Deploy with confidence: Continuous integration and continuous delivery for agentic AI

In this post, we cover the implementation of the CI/CD pipelines our team used to develop the it-self-service-agent AI quickstart and what we learned along the way.
Continuous integration and continuous delivery (CI/CD) are vital to building applications. For agentic systems, this process is even more important because agents are inherently variable. We'll share our CI/CD implementation and how it helped our development velocity.
About AI quickstarts
AI quickstarts are a catalog of ready-to-run, industry-specific use cases for your Red Hat AI environment. Each AI quickstart is simple to deploy, explore and extend. They give teams a fast, hands-on way to see how AI can power solutions on open source infrastructure. To learn more, read AI quickstarts: An easy and practical way to get started with Red Hat AI.
This is the ninth post in a series covering what we learned while developing the it-self-service-agent AI quickstart.

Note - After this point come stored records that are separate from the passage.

Lemma print_rows_ok :
  forall items w w',
    for_each items print_row w = (inr tt, w') ->
    w' = set_stdout (stdout w ++ rows_text items) w.
Proof.
  induction items as [| [name values] rest IH]; intros w w'.
  - cbn. intros [= <-]. unfold rows_text. cbn.
    rewrite string_app_nil_r. symmetry. apply set_stdout_same.
  - cbn [for_each]. unfold rows_text. cbn [filter fst].
    destruct (String.eqb name "epoch") eqn:E; cbn [negb].
    + unfold print_row at 1. rewrite E. cbn [negb]. unfold bind at 1, ret.
      apply IH.
    + run_head H1; [discriminate |].
      apply print_row_ok in H1; [| exact E]. subst.
      intros H. apply IH in H. subst w'. cbn [stdout set_stdout].
      cbn [map]. rewrite concat_cons_empty. unfold rows_text.
      rewrite string_app_assoc. reflexivity.
Qed.

Lemma length_ljust w s :
  String.length (Py.ljust w s) = Nat.max w (String.length s).
Proof. unfold Py.ljust. rewrite string_length_app, length_spaces. lia. Qed.

Lemma length_rjust w s :
  String.length (Py.rjust w s) = Nat.max w (String.length s).
Proof. unfold Py.rjust. rewrite string_length_app, length_spaces. lia. Qed.

Lemma length_table_row kv :
  String.length (table_row kv) = row_length kv.
Proof.
  unfold table_row, row_length, Py.format_l30, Py.format_r10_3f.
  repeat rewrite string_length_app. rewrite length_ljust, !length_rjust.
  cbn [String.length Py.nl]. lia.
Qed.

(** C6, refuted.  A model with a name of 39 characters beside one with a
    short name: the run completes and prints both rows, the first 72
    characters wide, the second 63 (73 and 64 with the newline); the name
    field of the first is 39 wide, not 30. *)
Lemma rows_of_different_width :
  result (script uneven_rows colors line_styles fresh) = inr tt /\
  stdout (final (script uneven_rows colors line_styles fresh)) = table uneven_rows /\
  map (fun kv => String.length (table_row kv)) (models_of uneven_rows) =
    [73%nat; 64%nat] /\
  map (fun kv => String.length (Py.format_l30 (fst kv))) (models_of uneven_rows) =
    [39%nat; 30%nat] /\
  ~ rows_same_width uneven_rows.
Proof.
  repeat split; try (vm_compute; reflexivity).
  intros H.
  specialize (H ("MelSEGAN + VMD + DTW + MAML + attention",
                 VDict [ ("loss", [0.5]%float); ("pesq", [1.0]%float);
                         ("stoi", [0.5]%float) ])
                ("B",
                 VDict [ ("loss", [0.5]%float); ("pesq", [1.0]%float);
                         ("stoi", [0.5]%float) ])
                (or_introl eq_refl) (or_intror (or_introl eq_refl))).
  vm_compute in H. discriminate.
Qed.

(** C6, amended.  When the summary completes, what it writes is: the title,
    a rule of 80 dashes, the header with the column titles Model, Loss, PESQ
    and STOI, a rule, one row per model in dataset order ([table_row]), and a
    closing rule.  In a row the name is left-aligned and padded to at least
    30 columns; each numeric field is the last sample with exactly three
    digits after the point (when it is finite), right-aligned and padded to
    at least 10 columns; the fields are separated by single spaces.  The
    widths are minimum widths: a row is 63 characters wide when its name has
    at most 30 characters and each number at most 10, and wider by the
    excess otherwise. *)
Theorem report_layout (w : World) :
  result (report w) = inr tt ->
  stdout (final (report w)) = stdout w ++ table (g_data (globals w)) /\
  rule = "--------------------------------------------------------------------------------" /\
  String.length rule = 80%nat /\
  header = "Model                                Loss       PESQ       STOI" /\
  Forall (fun kv =>
            Forall (fun m => field_ok (last_of (snd kv) m)) metrics /\
            left_aligned (Py.format_l30 (fst kv)) (fst kv) /\
            String.length (table_row kv) = row_length kv /\
            ((String.length (fst kv) <= 30)%nat ->
             Forall (fun m =>
                       (String.length (Py.format_3f (last_of (snd kv) m)) <= 10)%nat)
               metrics ->
             String.length (table_row kv) = 64%nat))
    (models_of (g_data (globals w))).
Proof.
  intros Hr. split; [| split; [reflexivity | split; [reflexivity | split; [reflexivity |]]]].
  - unfold report, read_data in *. unfold print in Hr |- * . unfold result, final in *.
    rewrite !bind_modify in *. rewrite bind_gets in *.
    cbn [globals set_stdout stdout] in *.
    match goal with
    | H : fst (bind (for_each ?items ?b) ?k ?w0) = _ |- _ =>
        destruct (for_each items b w0) as [[e | []] w1] eqn:Hl;
        [ rewrite (bind_inl _ _ _ _ _ Hl) in H; discriminate
        | rewrite (bind_inr _ _ _ _ _ Hl) ]
    end.
    apply print_rows_ok in Hl. subst w1. cbn [snd modify stdout set_stdout].
    unfold table, title_line, rows_text, models_of, Py.items.
    normalize_app. reflexivity.
  - apply Forall_forall. intros kv _.
    split; [apply Forall_forall; intros m _; apply field_is_ok |].
    split.
    { split; [reflexivity |]. intros H. unfold Py.format_l30.
      rewrite length_ljust. lia. }
    split; [apply length_table_row |].
    intros Hn Hf. rewrite length_table_row. unfold row_length.
    inversion Hf as [| m1 l1 H1 Hf1]; subst.
    inversion Hf1 as [| m2 l2 H2 Hf2]; subst.
    inversion Hf2 as [| m3 l3 H3 Hf3]; subst.
    lia.
Qed.
(** * generate_dataset_replica.py: a shallow embedding and its properties

    The script drives an external simulator (habitat-sim) through a scripted
    camera trajectory, saves per-frame images and pickles the trajectory.

    Conventions of the embedding.
    - Python [int] is [Z].  The depth buffer, whose values the script
      rescales and casts, is a [float32] array with IEEE 754 single-precision
      arithmetic.  The other floating-point numbers (times, angles, vectors,
      camera intrinsics) are idealised as real numbers [R].
    - A [dict] with string keys is a [gmap string _]; a Python list is a
      [list], appended at the end.  The dictionary of sensor buffers is a
      record with one field per sensor uuid.
    - A raised exception aborts the script: effectful code lives in a state
      and error monad [M] over the process state [World].  The [while] loop
      takes fuel; running out of it is an outcome of its own, neither a
      result nor an exception.
    - The simulator, the quaternion type of its math library, PIL and pickle
      are outside the repository: the operations the script calls on them are
      the fields of the class [Engine], and every value they return is taken
      as a value of its own (no buffer is shared between two frames).
    - A ghost [trace] in the state records simulator construction and
      teardown, physics steps and file writes, in order.
    - Left out: console output, the creation of the tutorial output
      directory at import time, and [set_button_launcher], which the script
      never calls.  ([simulate], which it never calls either, is modelled
      on its own.) *)

From Stdlib Require Import Reals Lra ZArith Lia.
From Stdlib Require SpecFloat.
From stdpp Require Import gmap strings list pretty.
(** X15. Where every file can be read, uploading a batch of yield files in
    two parts, one after the other, leaves the state that uploading the
    whole batch at once leaves. *)
Theorem handleUploadRaw_batches (files1 files2 : list (ExcelFile Raw.row))
  (st : App.state) :
  Forall is_Some (files1 ++ files2) ->
  handleUploadRaw files2 (handleUploadRaw files1 st)
  = handleUploadRaw (files1 ++ files2) st.
Proof.
  intros [H1 H2]%Forall_app.
  destruct (decide (files1 = [])) as [->|Hne1]; [reflexivity|].
  destruct (decide (files2 = [])) as [->|Hne2]; [now rewrite app_nil_r|].
  rewrite (handleUploadRaw_reads files1) by assumption.
  rewrite (handleUploadRaw_reads files2) by assumption.
  rewrite (handleUploadRaw_reads (files1 ++ files2)).
  - cbn. now rewrite flat_map_app, <- !app_assoc.
  - now apply Forall_app.
  - now destruct files1.
Qed.

Lemma uploadRaw_loop_Some (files : list (ExcelFile Raw.row))
  (allCY result : list CY.row) :
  uploadRaw_loop files allCY = Some result ->
  result = allCY ++ flat_map rawRowsOf files.
Proof.
  revert allCY. induction files as [|[wb|] files IH]; intros allCY;
    cbn [uploadRaw_loop flat_map rawRowsOf]; [|  |discriminate].
  - intros [= <-]. now rewrite app_nil_r.
  - destruct (obj_get _ wb) as [cyData|]; intros H; apply IH in H;
      subst result; [|reflexivity].
    now rewrite <- app_assoc.
Qed.

Lemma handleUploadRaw_rows (files : list (ExcelFile Raw.row)) (st : App.state) :
  App.prodRows (handleUploadRaw files st) = App.prodRows st
  /\ (App.cyRows (handleUploadRaw files st) = App.cyRows st
      \/ App.cyRows (handleUploadRaw files st)
         = App.cyRows st ++ flat_map rawRowsOf files).
Proof.
  unfold handleUploadRaw. destruct files as [|file files]; [now split; [|left]|].
  destruct (uploadRaw_loop (file :: files) (App.cyRows st)) as [allCY|] eqn:E.
  - split; [reflexivity|]. right. now apply uploadRaw_loop_Some in E.
  - now split; [|left].
Qed.

Lemma handleUploadProduction_cyRows (files : list (ExcelFile Cal.row))
  (st : App.state) :
  App.cyRows (handleUploadProduction files st) = App.cyRows st.
Proof.
  unfold handleUploadProduction. destruct files as [|file files]; [reflexivity|].
  now destruct (uploadProduction_loop (file :: files) (App.prodRows st)).
Qed.

Lemma handleExportTemplate_rows (st : App.state) :
  App.cyRows (handleExportTemplate st).1 = App.cyRows st
  /\ App.prodRows (handleExportTemplate st).1 = App.prodRows st.
Proof. unfold handleExportTemplate. now destruct (App.cyRows st). Qed.

Lemma handleExportProduction_rows (st : App.state) :
  App.cyRows (handleExportProduction st).1 = App.cyRows st
  /\ App.prodRows (handleExportProduction st).1 = App.prodRows st.
Proof.
  unfold handleExportProduction.
  destruct (App.cyRows st), (App.prodRows st); try (now split).
  destruct (Production.rows _); [now split|].
  now destruct (Production.missingKAs _).
Qed.

Lemma processRawRow_clean (row : Raw.row) :
  let r := processRawRow row in
  clean_KA (CY.KA r) = true /\ clean_name (CY.ALLOTMENT r) = true
  /\ clean_name (CY.PASTURE r) = true.
Proof.
  unfold processRawRow. cbv zeta. cbn [CY.KA CY.ALLOTMENT CY.PASTURE].
  split; [apply extractKA_clean|apply parseAncestry_clean].
Qed.

(** X16. Whatever the user uploads and exports, in whatever order, every
    yield row the component holds has a unit code that is empty or begins
    with a letter and holds no line terminator, and an allotment and a
    pasture with no white space at either end and no [>]. *)
Theorem stored_rows_clean (events : list Event) (r : CY.row) :
  r ∈ App.cyRows (run events) ->
  clean_KA (CY.KA r) = true /\ clean_name (CY.ALLOTMENT r) = true
  /\ clean_name (CY.PASTURE r) = true.
Proof.
  unfold run. revert r. induction events as [|e events IH] using rev_ind.
  - intros r Hr. now apply elem_of_nil in Hr.
  - intros r. rewrite fold_left_app. cbn [fold_left].
    set (st := fold_left handle events initialState) in *.
    destruct e as [files|files| |]; cbn [handle].
    + destruct (handleUploadRaw_rows files st) as [_ [-> | ->]]; [apply IH|].
      intros [Hr|Hr]%elem_of_app; [now apply IH|].
      apply list_elem_of_In, in_flat_map in Hr
        as ([wb|] & _ & Hr); [|contradiction].
      cbn [rawRowsOf] in Hr. destruct (obj_get _ wb); [|contradiction].
      apply in_map_iff in Hr as (row & <- & _). apply processRawRow_clean.
    + rewrite handleUploadProduction_cyRows. apply IH.
    + rewrite (proj1 (handleExportTemplate_rows st)). apply IH.
    + rewrite (proj1 (handleExportProduction_rows st)). apply IH.
Qed.
(** * browser-geo-tz: the timezone lookup of [src/find.ts]

    A shallow embedding of [init], [find] and [findImpl] and of the
    ECMAScript operations they rely on, followed by the properties of the
    lookup that the specification states.

    - JavaScript numbers are IEEE 754 binary64 values, taken from the
      standard library's [spec_float] with its correctly rounded operations.
    - The index document is a JSON value ([JsValue]); the loosely typed tests
      of the descent loop are evaluated on it with the coercions of the
      language.
    - Promises are represented by their eventual outcome; a call of
      [findImpl] is a state transformer over the memo cell of the bound
      instance and the trace of the requests issued so far. *)

From Stdlib Require Import ZArith List String Ascii Bool Arith Lia.
From Stdlib Require Import SpecFloat DecimalString.
Import ListNotations.

Set Implicit Arguments.
#[local] Set Warnings "-register-all".

(* ================================================================= *)
(** * Numbers *)

Module Num.

Definition number : Type := spec_float.

Definition prec : Z := 53.
Definition emax : Z := 1024.

Definition NaN : number := S754_nan.

(** The binary64 value of an integer literal. *)
Definition ofZ (z : Z) : number := binary_normalize prec emax z 0 false.

Definition add (x y : number) : number := SFadd prec emax x y.
Definition sub (x y : number) : number := SFsub prec emax x y.
Definition div (x y : number) : number := SFdiv prec emax x y.

Definition isNaN (x : number) : bool :=
  match x with S754_nan => true | _ => false end.

(** The four relational operators and [===] on numbers: each is false as
    soon as one operand is NaN. *)
Definition ltb (x y : number) : bool :=
  match SFcompare x y with Some Lt => true | _ => false end.
Definition gtb (x y : number) : bool :=
  match SFcompare x y with Some Gt => true | _ => false end.
Definition leb (x y : number) : bool :=
  match SFcompare x y with Some Lt | Some Eq => true | _ => false end.
Definition geb (x y : number) : bool :=
  match SFcompare x y with Some Gt | Some Eq => true | _ => false end.
Definition eqb (x y : number) : bool :=
  match SFcompare x y with Some Eq => true | _ => false end.

(** The integer a number denotes, when it denotes one (-0 denotes 0). *)
Definition toZ (x : number) : option Z :=
  match x with
  | S754_zero _ => Some 0%Z
  | S754_finite s m e =>
      let signed (z : Z) := if s then Z.opp z else z in
      match e with
      | Z0 => Some (signed (Zpos m))
      | Zpos p => Some (signed (Zpos m * Z.pow 2 (Zpos p))%Z)
      | Zneg p =>
          if Z.eqb (Z.modulo (Zpos m) (Z.pow 2 (Zpos p))) 0
          then Some (signed (Z.div (Zpos m) (Z.pow 2 (Zpos p))))
          else None
      end
  | _ => None
  end.

(** The literals of the source.  A decimal literal denotes the binary64
    value nearest to it, which the correctly rounded quotient of two
    integers yields. *)
Definition zero : number := Eval vm_compute in ofZ 0.
Definition one : number := Eval vm_compute in ofZ 1.
Definition two : number := Eval vm_compute in ofZ 2.
Definition n90 : number := Eval vm_compute in ofZ 90.
Definition m90 : number := Eval vm_compute in ofZ (-90).
Definition n180 : number := Eval vm_compute in ofZ 180.
Definition m180 : number := Eval vm_compute in ofZ (-180).
(** 89.9999, -89.9999, 179.9999 and -179.9999 *)
Definition n89_9999 : number :=
  Eval vm_compute in div (ofZ 899999) (ofZ 10000).
Definition m89_9999 : number :=
  Eval vm_compute in div (ofZ (-899999)) (ofZ 10000).
Definition n179_9999 : number :=
  Eval vm_compute in div (ofZ 1799999) (ofZ 10000).
Definition m179_9999 : number :=
  Eval vm_compute in div (ofZ (-1799999)) (ofZ 10000).

End Num.

Abbreviation number := Num.number.

(* ================================================================= *)
(** * JSON values and the operations of the language on them *)

(** What [response.json()] can produce, and [undefined] for what a property
    read finds absent.  An object lists its own properties in insertion
    order, each key once. *)
Inductive JsValue : Type :=
| JUndefined
| JNull
| JBool (b : bool)
| JNum (n : number)
| JStr (s : string)
| JArr (elems : list JsValue)
| JObj (fields : list (string * JsValue)).

(** Errors a call can be rejected with. *)
Inductive Error : Type :=
| InvalidLatitude (lat : number)     (* new Error("Invalid latitude: " + lat) *)
| InvalidLongitude (lon : number)    (* new Error("Invalid longitude: " + lon) *)
| UnexpectedDataType                 (* new Error("Unexpected data type") *)
| TypeError (what : string)          (* raised by the language itself *)
| Rejected (reason : string).        (* a provider or the decoder failed *)

(** How an awaited computation ends.  [Pending] is the outcome of a loop
    that was not given enough iterations to finish. *)
Inductive Outcome (A : Type) : Type :=
| Normal (a : A)
| Throw (e : Error)
| Pending.

Arguments Throw {A} e.
Arguments Pending {A}.

(** What a provider, [fetch] or the decoder answers: a value, or a failure
    of its own, which the caller sees as a rejection. *)
Inductive Response (A : Type) : Type :=
| Delivered (a : A)
| Failed (reason : string).

Arguments Failed {A} reason.

Module Js.

Open Scope string_scope.

(** ToBoolean *)
Definition truthy (v : JsValue) : bool :=
  match v with
  | JUndefined | JNull => false
  | JBool b => b
  | JNum n =>
      match n with
      | S754_zero _ | S754_nan => false
      | _ => true
      end
  | JStr s => negb (String.eqb s "")
  | JArr _ | JObj _ => true
  end.

(** typeof *)
Definition typeof (v : JsValue) : string :=
  match v with
  | JUndefined => "undefined"
  | JNull => "object"
  | JBool _ => "boolean"
  | JNum _ => "number"
  | JStr _ => "string"
  | JArr _ | JObj _ => "object"
  end.

Definition nullish (v : JsValue) : bool :=
  match v with JUndefined | JNull => true | _ => false end.

Fixpoint lookup (name : string) (fields : list (string * JsValue)) : JsValue :=
  match fields with
  | [] => JUndefined
  | (k, v) :: rest => if String.eqb k name then v else lookup name rest
  end.

(** [v.name] and [v[name]] on a value that is neither [undefined] nor
    [null], for the property names the source reads: "a", "b", "c", "d",
    "pos", "len", "length", "lookup", "timezones", "tzid".  None of them
    is an array index or a member of a built-in prototype, so only own
    properties and the [length] of arrays and strings answer. *)
Definition prop (v : JsValue) (name : string) : JsValue :=
  match v with
  | JObj fields => lookup name fields
  | JArr elems =>
      if String.eqb name "length"
      then JNum (Num.ofZ (Z.of_nat (List.length elems)))
      else JUndefined
  | JStr s =>
      if String.eqb name "length"
      then JNum (Num.ofZ (Z.of_nat (String.length s)))
      else JUndefined
  | _ => JUndefined
  end.

(** A property read, which throws on [undefined] and [null]. *)
Definition get (v : JsValue) (name : string) : Outcome JsValue :=
  if nullish v
  then Throw (TypeError ("Cannot read properties of undefined or null: " ++ name))
  else Normal (prop v name).

Section Coercions.

(** The two conversions between strings and numbers are operations of the
    host language (StringToNumber and Number::toString). *)
Variable StringToNumber : string -> number.
Variable NumberToString : number -> string.

(** ToString; on an array it is [join(",")], where [undefined] and
    [null] elements print as the empty string. *)
Fixpoint ToString (v : JsValue) : string :=
  match v with
  | JUndefined => "undefined"
  | JNull => "null"
  | JBool true => "true"
  | JBool false => "false"
  | JNum n => NumberToString n
  | JStr s => s
  | JArr elems =>
      String.concat ","
        (List.map (fun e => if nullish e then "" else ToString e) elems)
  | JObj _ => "[object Object]"
  end.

Catch up on the previous parts in the series:
- Part 1: AI quickstart: Self-service agent for IT process automation
- Part 2: AI meets you where you are: Slack, email & ServiceNow
- Part 3: Prompt engineering: Big vs. small prompts for AI agents
- Part 4: Automate AI agents with the Responses API in Llama Stack
- Part 5: Eval-driven development: Build and evaluate reliable AI agents
- Part 6: Distributed tracing for agentic workflows with OpenTelemetry
- Part 7: 3 Lessons for building reliable ServiceNow AI integrations
- Part 8: Guardrails: Enterprise safety shields with Llama Stack
- Part 9: Deploy with confidence: Continuous integration and continuous delivery for agentic AI
If you want to learn more about the business benefits of using agentic AI to automate IT processes, check out AI quickstart: Implementing IT processes with agentic AI on Red Hat OpenShift AI.
Agentic systems need CI/CD more than ever
While CI/CD is a key element of most development projects, it is even more important for agentic systems. Agentic systems rely on large language models (LLMs), which are nondeterministic. That means:
- One test run is never enough. Responses can change with every run, so you need multiple tests to ensure the system works as expected.
- You cannot achieve 100% accuracy. Just as with manual processes, you should not expect an agentic implementation to be 100% accurate. Regular CI/CD runs help you track how often errors occur and manage the associated risks. The key is finding the right balance between cost and correctness.
- LLM behavior can drift over time. You must test continuously even after meeting your initial targets because the accuracy can change.
- If you use externally hosted models, their behavior can change as providers tweak them to improve performance, fix bugs, or reduce costs.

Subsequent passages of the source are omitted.